Using SubmitCGAP

Once you have finished installing this library into your virtual environment, you should have access to the submit-metadata-bundle and the submit-genelist commands. There are 3 types of submissions: accessioning (new cases) and family history (pedigrees) both use the submit-metadata-bundle command, and gene lists use the submit-genelist command.

Formatting Files for Submission

For details on what file formats are accepted and how the information should be structured, see our submission help pages at the main CGAP server or at <your-cgap-server>/help/submission .

Metadata Bundles

There are two types of submissions that fall under “metadata bundles” - namely, accessioning (new cases) and family history (pedigrees). The default is accessioning, if no ingestion type is specified. If you would like to submit a family history, make sure the cases are submitted first.

Accessioning

For help about arguments, do:

submit-metadata-bundle --help

However, it should suffice for many cases to specify the bundle file you want to upload and either a site or a CGAP beanstalk environment. For example:

submit-metadata-bundle mymetadata.xlsx --server <server_url>

This command should do everything, including upload referenced files if they are in the same directory. (It will ask for confirmation.) If you belong to multiple projects and/or institutions, you can also add the --project <project> and --institution <institution> options; if you belong to only one project/institution in CGAP, the system will automatically detect them.

To invoke it for validation only, without submitting anything, do:

submit-metadata-bundle mymetadata.xlsx --validate-only --server <server_url>

To specify a different directory for the files, do:

submit-metadata-bundle mymetadata.xlsx --upload_folder /path/to/folder --server <server_url>

The above command will only look in the directory specified (and not any subdirectories) for the files to upload.

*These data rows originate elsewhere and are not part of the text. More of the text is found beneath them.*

(** The error that ends the loop in a pass that is not a successful
    cycle: [ESP_FAIL] when no JPEG body is obtained, otherwise the result of
    the first write that fails. *)
Definition pass_error (e : Stream.frame_env) : esp_err_t :=
  if Stream.delivers e
  then first_error [Stream.wr_header e; Stream.wr_body e; Stream.wr_boundary e]
  else ESP_FAIL.

(** *** Reading a part header back

    What a client does with the header of a part: after the fixed text it
    reads decimal digits up to the line end. *)

Definition digit_of (c : ascii) : option N :=
  let n := N_of_ascii c in
  if ((48 <=? n) && (n <=? 57))%N then Some (n - 48)%N else None.

Fixpoint atou_from (s : string) (acc : N) : option N :=
  match s with
  | EmptyString => Some acc
  | String c s' =>
      match digit_of c with
      | Some d => atou_from s' (10 * acc + d)%N
      | None => None
      end
  end.

Definition atou (s : string) : option N :=
  match s with
  | EmptyString => None
  | _ => atou_from s 0%N
  end.

(** The longest prefix of digits, and the rest. *)
Fixpoint span_digits (s : string) : string * string :=
  match s with
  | EmptyString => (EmptyString, EmptyString)
  | String c s' =>
      match digit_of c with
      | Some _ => let '(ds, rest) := span_digits s' in (String c ds, rest)
      | None => (EmptyString, s)
      end
  end.

Definition parse_part_header (h : list byte) : option N :=
  match Control.strip_prefix
          ("Content-Type: image/jpeg" ++ Fmt.CRLF ++ "Content-Length: ")%string
          (string_of_list_byte h) with
  | Some rest =>
      let '(ds, tail) := span_digits rest in
      if String.eqb tail (Fmt.CRLF ++ Fmt.CRLF)%string then atou ds else None
  | None => None
  end.

(** ** Proof automation *)

(** Distinctness of a list of pins. *)
Ltac solve_NoDup_pins :=
  unfold Motor.channels, Motor.LEFT_M0, Motor.LEFT_M1, Motor.RIGHT_M0,
    Motor.RIGHT_M1;
  repeat (apply NoDup_cons_2;
          [ rewrite ?not_elem_of_cons; repeat split;
            first [ apply not_elem_of_nil | discriminate ] | ]);
  apply NoDup_nil_2.

(** Case analysis over what the environment answers in one pass. *)
Ltac run_iteration e :=
  unfold Stream.pass_trace, Stream.pass_res, Stream.init_locals;
  unfold Stream.iteration, Stream.acquire, Stream.send, Stream.release;
  destruct e as [[[a b fmt] |] [[ca cd] |] w1 w2 w3];
  cbn [Stream.cam Stream.conv Stream.wr_header Stream.wr_body
       Stream.wr_boundary format Stream.fb Stream.res
       Stream._jpg_buf Stream._jpg_buf_len];
  try destruct (is_jpeg fmt) eqn:Efmt;
  cbn [negb Stream.fb Stream.res Stream._jpg_buf Stream._jpg_buf_len];
  repeat match goal with
         | |- context [(?r =? ESP_OK)%Z] =>
             let E := fresh "E" in
             destruct (r =? ESP_OK)%Z eqn:E;
             cbn [negb Stream.fb Stream.res Stream._jpg_buf
                  Stream._jpg_buf_len fst snd]
         | |- context [Fmt.snprintf ?a ?b ?c] =>
             destruct (Fmt.snprintf a b c);
             cbn [negb Stream.fb Stream.res Stream._jpg_buf
                  Stream._jpg_buf_len fst snd]
         end.

Ltac rewrite_eqb :=
  repeat match goal with
         | H : (?r =? ESP_OK)%Z = _ |- context [(?r =? ESP_OK)%Z] => rewrite H
         end.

To look in the directory and all subdirectories, do:

submit-metadata-bundle mymetadata.xlsx --upload_folder /path/to/folder --subfolders --server <server_url>

You can resume execution with the upload part by doing:

resume-uploads <uuid> --env <env>

or:

resume-uploads <uuid> --server <server_url>

You can upload individual files separately by doing:

upload-item-data <filename> --uuid <item-uuid> --env <env>

or:

upload-item-data <filename> --uuid <item-uuid> --server <server_url>

where the <item-uuid> is the uuid for the individual item, not the metadata bundle.

Normally, for the three commands above, you are asked to verify the files you would like to upload. If you would like to skip these prompts so the commands can be run by a scheduler or in the background, you can pass the --no_query or -nq argument, such as:

submit-metadata-bundle mymetadata.xlsx --no_query

Family History

If, after submitting a case, you would also like to submit a family history for the case, you use the same command as described above but add the –ingestion_type flag:

submit-metadata-bundle mypedigree.xlsx --ingestion_type family_history --server <server_url>

Gene Lists

The submit-genelist command shares similar features with submit-metadata-bundle. For help about arguments, do:

submit-genelist --help

and to submit a gene list for validation only, do:

submit-genelist --validate-only

For most situations, simply specify the gene list you want to upload, e.g.:

submit-genelist mygenelist.xlsx --server <server_url>